Overall, I think the tutorial is very useful and well put together. I agree with many of Dr. Omena’s suggestions regarding clarity and usability. If following the tutorial one piece at a time, a user is likely to successfully gather and visualize this data. However, I think an alternate organization that begins with a clear justification for this method, overviews the functionality of each tool, and then ends in a more clear-cut set of directions would be useful. I also think more or different examples (see comments below) would add to the clarity of the tutorial and help researchers know when and how to employ these methods. I think most of my suggestions or comments come back to that idea: a tutorial is most useful when a user knows when and why to deploy it, not just how. I think more clarity in that regard would be useful.

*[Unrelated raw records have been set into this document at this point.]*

(* ===== verification/ZgfxRoundtrip.v ===== *)
(** * ZGFX from end to end

    A compressor and a decompressor that start together stay together: whatever
    messages are sent, in either variant and mode, the messages come out. *)

From S2P Require Import Prelude Buffers CodecLogic Machine Zgfx ZgfxHistory ZgfxDecode ZgfxTokens ZgfxMessages ZgfxCompressor.
Open Scope Z_scope.

Module ZgfxRoundtrip.
Import Zgfx ZgfxHistory ZgfxDecode ZgfxTokens ZgfxMessages ZgfxCompressor.

(** ** Messages of the compressor *)

Lemma emits_size {B} (f : Z -> Enc B) b e : (forall n, emits (f n) b e) -> emits (ebind Writer.size f) b e.
Proof. intros H w. unfold ebind, Writer.size. apply H. Qed.

(** The size of a segment, patched in front of it. *)
Lemma emits_patched {B} sg (m : Enc Compressor.t) s' (k : Compressor.t -> Enc B) b e : emits m s' sg -> len sg < 4294967296 -> emits (k s') b e ->
  emits (let! size_at := Writer.size in
         Writer.u32le 0 ;;;
         let! s := m in
         let! total := Writer.size in
         Writer.patch_u32le size_at (wrap 32 (total - size_at - 4)) ;;;
         k s) b (Writer.le_bytes 4 (len sg) ++ sg ++ e).
Proof.
  intros Hm Hl Hk w. unfold ebind, Writer.size, Writer.u32le, Writer.write_le, Writer.bytes. rewrite Hm.
  assert (len ((w ++ Writer.le_bytes 4 0) ++ sg) - len w - 4 = len sg) as -> by (rewrite !len_app, len_le_bytes; lia).
  assert (wrap 32 (len sg) = len sg) as -> by (apply Z.mod_small; pose proof (len_nonneg sg); lia).
  unfold Writer.patch_u32le, Writer.patch. rewrite !len_app, !len_le_bytes. pose proof (len_nonneg w). pose proof (len_nonneg sg).
  rewrite (proj2 (Z.leb_le _ _)), (proj2 (Z.leb_le _ _)) by lia. cbn [andb]. rewrite Hk. do 2 f_equal.
  unfold Writer.overwrite. rewrite length_le_bytes. unfold len at 1. rewrite Nat2Z.id. rewrite <- !app_assoc, take_app_length. f_equal. f_equal. f_equal.
  rewrite (app_assoc w). rewrite drop_app_length'; [done|]. rewrite length_app, length_le_bytes. unfold len. lia.
Qed.

Definition segments (pr : Params) (n : Z) : Z := (n + max_segment pr - 1) / max_segment pr.

Lemma segments_step v n : 0 < n -> segments (params v) n = 1 + segments (params v) (n - Z.min n (max_segment (params v))).
Proof. destruct v; unfold segments; cbn [max_segment params]; unfold max_segment_size, lite_max_segment_size; lia. Qed.

Lemma segments_nil v : segments (params v) 0 = 0.
Proof. by destruct v. Qed.

Lemma segments_loop_spec fuel : forall s G data, comp_ok s G -> (length data < fuel)%nat ->
  exists s' parts n, emits (Compressor.segments_loop fuel data s) s' parts /\ parts_of (Compressor.p s) G n parts data /\
    Z.of_nat n = segments (Compressor.p s) (len data) /\ comp_ok s' (G ++ data) /\ Compressor.variant s' = Compressor.variant s /\
    len parts <= len data + 5 * Z.of_nat n.
Proof.
  induction fuel as [|fuel IH]; intros s G data C Hf; [lia|]. pose proof (comp_params _ _ C) as P. cbn [Compressor.segments_loop].
  destruct (bool_decide_reflect (data = [])) as [->|N].
  { exists s, [], 0%nat. split_and!; [apply emits_ret|constructor|by rewrite P, segments_nil|by rewrite app_nil_r|done|done]. }
  assert (0 < len data) as Hd by (destruct data; [done|len_lia]). pose proof (history_range (Compressor.variant s)) as Hr. rewrite <- P in Hr.
  cbv zeta. set (size := Z.to_nat (Z.min (len data) (max_segment (Compressor.p s)))).
  assert (len (take size data) = Z.min (len data) (max_segment (Compressor.p s))) as Ls by (subst size; rewrite len_take; lia).
  destruct (encode_segment_spec s G (take size data) C) as (s1 & sg & Em & Hs & C1 & P1 & V1 & Lsg); [lia|].
  destruct (IH s1 (G ++ take size data) (drop size data) C1) as (s2 & parts & n & Em2 & Hp & Hn & C2 & V2 & Lp).
  { subst size. rewrite length_drop. unfold len in *. lia. }
  rewrite <- app_assoc, take_drop in C2. rewrite P1 in Hp, Hn. rewrite len_drop in Hn, Lp.
  exists s2, (Writer.le_bytes 4 (len sg) ++ sg ++ parts), (S n). split_and!.
  - apply (emits_patched sg _ s1); [done|lia|done].
  - rewrite <- (take_drop size data) at 1. constructor; [done|lia|lia|done].
  - rewrite P, segments_step by done. rewrite <- P, Nat2Z.inj_succ, Hn.
    replace (Z.max 0 (len data - Z.of_nat size)) with (len data - Z.min (len data) (max_segment (Compressor.p s))) by (subst size; lia). lia.
  - done.
  - congruence.
  - rewrite !len_app, len_le_bytes. subst size. lia.
Qed.

(** What one call costs beside the bytes themselves. *)
Definition overhead (pr : Params) (n : Z) : Z :=
  if n =? 0 then 3 else if n <=? max_segment pr then 2 else 7 + 5 * segments pr n.

Lemma emits_first {A} v (m : Enc A) a e : emits m a e -> emits (Writer.u8 v ;;; m) a (byte_of v :: e).
Proof. intros H. change (byte_of v :: e) with ([byte_of v] ++ e). by eapply emits_bind; [apply emits_u8|]. Qed.

Lemma compress_spec s G data : comp_ok s G -> len data <= zgfx_max_input_size (Compressor.variant s) ->
  exists s' msg, emits (Compressor.compress data s) s' msg /\ message_of (Compressor.p s) G msg data /\ comp_ok s' (G ++ data) /\
    Compressor.variant s' = Compressor.variant s /\ len msg <= len data + overhead (Compressor.p s) (len data).
Proof.
  intros C Hl. pose proof (comp_params _ _ C) as P. unfold Compressor.compress, overhead. pose proof (len_nonneg data).
  destruct (bool_decide_reflect (data = [])) as [->|N].
  { exists s, (byte_of descriptor_single :: byte_of (Z.lor (type (Compressor.p s)) packet_compressed) :: [byte_of 0]). split_and!.
    - apply emits_assert; [by apply Z.leb_le|]. do 2 apply emits_first. change [byte_of 0] with ([byte_of 0] ++ []).
      eapply emits_bind; [apply emits_u8|apply emits_ret].
    - constructor; [|rewrite P; by destruct (Compressor.variant s)]. apply (segment_packed _ _ [] []); [constructor|done].
    - by rewrite app_nil_r. - done. - done. }
  assert (0 < len data) as Hd by (destruct data; [done|len_lia]). rewrite (proj2 (Z.eqb_neq _ 0)) by lia.
  destruct (Z.leb_spec (len data) (max_segment (Compressor.p s))) as [Hle|Hgt].
  { destruct (encode_segment_spec s G data C Hle) as (s' & sg & Em & Hs & C' & _ & V' & Ls). exists s', (byte_of descriptor_single :: sg).
    split_and!; [|by constructor|done|done|rewrite len_cons; lia]. apply emits_assert; [by apply Z.leb_le|]. by apply emits_first. }
  destruct (segments_loop_spec (S (length data)) s G data C ltac:(lia)) as (s' & parts & n & Em & Hp & Hn & C' & V' & Lp).
  assert (len data < 4294967296 /\ 0 < segments (Compressor.p s) (len data) < 65536) as [Hl32 Hs16].
  { rewrite P in Hgt |- *. destruct (Compressor.variant s); unfold segments; cbn in *;
      unfold max_segment_size, lite_max_segment_size, max_segment_count in *; lia. }
  exists s', (byte_of descriptor_multipart :: Writer.le_bytes 2 (Z.of_nat n) ++ Writer.le_bytes 4 (len data) ++ parts). split_and!.
  - apply emits_assert; [by apply Z.leb_le|]. apply emits_first. fold (segments (Compressor.p s) (len data)). rewrite <- Hn.
    unfold wrap at 1. rewrite Z.mod_small by (change (2 ^ 16) with 65536; lia).
    assert (wrap 32 (len data) = len data) as -> by (apply Z.mod_small; lia).
    eapply emits_bind; [by intros w|]. eapply emits_bind; [by intros w|]. exact Em.
  - constructor; [done|lia|done].
  - done.
  - done.
  - rewrite len_cons, !len_app, !len_le_bytes. lia.
Qed.

(** ** Both ends *)

(** A compressor after any calls within the contract. *)
Inductive compressing (v : ZgfxVariant) (m : ZgfxMode) : Compressor.t -> Prop :=
  | compressing_make : compressing v m (Compressor.make v m)
  | compressing_reset s : compressing v m s -> compressing v m (Compressor.reset s)
  | compressing_compress s data s' e : compressing v m s -> len data <= zgfx_max_input_size v ->
      Compressor.compress data s [] = Some (s', e) -> compressing v m s'.

Lemma compressing_ok v m s : compressing v m s -> exists G, comp_ok s G /\ Compressor.variant s = v.
Proof.
  induction 1 as [|s _ (G & C & V)|s data s' e _ (G & C & V) Hl E].
  - exists []. split; [apply comp_make|by destruct m].
  - exists []. split; [by eapply comp_reset|done].
  - rewrite <- V in Hl. destruct (compress_spec s G data C Hl) as (s1 & msg & Em & _ & C1 & V1 & _). rewrite Em in E.
    injection E as <- _. exists (G ++ data). split; [done|congruence].
Qed.

(** C21: A compressor never aborts and never leaves its window and tables: after any
    calls within the contract, compressing a further message appends to any buffer,
    and what it appends exceeds the message by 2 bytes if it is one segment, by 7
    and 5 for each segment if it is several, and is 3 bytes for none. *)
Theorem zgfx_compress_bounded v m s data buf : compressing v m s -> len data <= zgfx_max_input_size v ->
  exists s' e, Compressor.compress data s buf = Some (s', buf ++ e) /\
    len e <= len data + (if len data =? 0 then 3 else if len data <=? max_segment (params v) then 2
                         else 7 + 5 * ((len data + max_segment (params v) - 1) / max_segment (params v))).
Proof.
  intros H Hl. destruct (compressing_ok v m s H) as (G & C & <-). destruct (compress_spec s G data C Hl) as (s' & e & Em & _ & _ & _ & L).
  exists s', e. rewrite (comp_params _ _ C) in L. split; [apply Em|exact L].
Qed.

Lemma zgfx_compress_bounded_witness : exists s' e,
  Compressor.compress (byte_of <$> [1; 2; 3; 4]) (Compressor.make rdp8 compress_) [byte_of 9] = Some (s', [byte_of 9] ++ e) /\ len e <= 4 + 2.
Proof.
  apply (zgfx_compress_bounded rdp8 compress_); [apply compressing_make|done].
Defined.

(** Messages from one end to the other, and resets of both. *)
Inductive Op := Message (data : list byte) | Reset.

Fixpoint session (ops : list Op) (c : Compressor.t) (d : Decompressor.t) : option (list (Result (list byte))) :=
  match ops with
  | [] => Some []
  | Reset :: ops' => session ops' (Compressor.reset c) (Decompressor.reset d)
  | Message data :: ops' =>
      match Compressor.compress data c [] with
      | None => None
      | Some (c', e) =>
          match Decompressor.decompress e d with
          | None => None
          | Some (r, d') => match session ops' c' d' with Some rs => Some (r :: rs) | None => None end
          end
      end
  end.

Fixpoint messages (ops : list Op) : list (list byte) :=
  match ops with
  | [] => []
  | Message data :: ops' => data :: messages ops'
  | Reset :: ops' => messages ops'
  end.

Definition op_fits (v : ZgfxVariant) (limit : Z) (o : Op) : Prop :=
  match o with Message data => len data <= zgfx_max_input_size v /\ len data <= limit | Reset => True end.

Lemma session_ok v limit ops : Forall (op_fits v limit) ops -> forall c d G, comp_ok c G -> ring_ok d G -> params_fit d ->
  Compressor.variant c = v -> Decompressor.variant d = v -> Decompressor.max_output d = limit ->
  session ops c d = Some (Ok <$> messages ops).
Proof.
  induction 1 as [|[data|] ops Hf _ IH]; intros c d G C R F Vc Vd Hm; [done| |].
  - destruct Hf as [Hl Hlim]. rewrite <- Vc in Hl. destruct (compress_spec c G data C Hl) as (c' & e & Em & Hmsg & C' & Vc' & _).
    cbn [session messages]. rewrite Em. cbn [app].
    assert (Compressor.p c = Decompressor.p d) as Ep by (rewrite (comp_params _ _ C), (proj1 F); congruence). rewrite Ep in Hmsg.
    destruct (read_message d G e data R F Hmsg) as (r & d' & Ed & -> & S & R'); [congruence|]. rewrite Ed.
    rewrite (IH c' d' (G ++ data)); [done|done|done|by eapply params_fit_same|congruence| |]; by destruct S as (? & ? & ->).
  - cbn [session messages]. apply (IH _ _ []); [by eapply comp_reset| |done|done|done|done].
    apply ring_empty. rewrite (proj1 F). apply params_variant.
Qed.

(** C19: ZGFX is lossless: in either variant and mode, any sequence of messages within
    the limits, with resets of both ends in between, is compressed without an
    abort into messages that the decompressor turns back into exactly the
    originals, in order, matches across messages included. *)
Theorem zgfx_roundtrip v m limit ops : 0 <= limit < 2 ^ 64 -> Forall (op_fits v limit) ops ->
  session ops (Compressor.make v m) (Decompressor.make v limit) = Some (Ok <$> messages ops).
Proof.
  intros Hl H. eapply session_ok; [exact H|apply comp_make|apply ring_empty, params_variant|done|by destruct m|done|done].
Qed.

(** A message that repeats an earlier one, and an empty one. *)
Lemma zgfx_roundtrip_witness :
  let x := byte_of <$> [104; 101; 108; 108; 111; 104; 101; 108; 108; 111; 104; 101; 108; 108; 111] in
  session [Message x; Message []; Reset; Message x; Message x] (Compressor.make rdp8_lite compress_) (Decompressor.make rdp8_lite 1000)
    = Some [Ok x; Ok []; Ok x; Ok x].
Proof.
  intros x. apply (zgfx_roundtrip rdp8_lite compress_ 1000 [Message x; Message []; Reset; Message x; Message x]); [done|].
  repeat (apply Forall_cons; split); try apply Forall_nil; try exact I; vm_compute; (split; discriminate).
Defined.
End ZgfxRoundtrip.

Opening: It would be useful if there was a justification for why a person would need to know using R or scaping data/crawling. I think there is less need to justify YouTube as a site of research and more need to demonstrate to the audience what kinds of questions/problems this method of scraping and visualizing data might address. If the audience is scholars who don’t know how to use these kinds of methods, they’ll need to be able to make the connection between this method and their overarching goals.
P35-36: This section is a bit confusing. It’s unclear how many words/comments would be needed to do a successful model—an example would be useful here. Maybe a link to a video with comments that are successful or linked csv that demonstrates comments.
P38: There is guidance here about what is “better”, but what is “better” is determined by a researcher’s purpose and dataset. The use of “better” here is somewhat confusing to me because I am not sure what the goal is. If the goal is to model differential data points, then this makes more sense, but I think I’m confused about the purpose of the model.
P54: If a person is doing the tutorial as they are reading it, I think they’ll do ok with keeping up with the steps. However, it would be challenging to retrace steps or review steps quickly because steps are so embedded. It might be nice for there to be a clearer set of step-by-step instructions to revisit so that a person isn’t looking for signal phrases like “Now that you’ve finalized your list of videos, gathered the metadata and comments for each video, and optimized your data for Wordfish through filtering, you are ready to clean and wrangle the data!”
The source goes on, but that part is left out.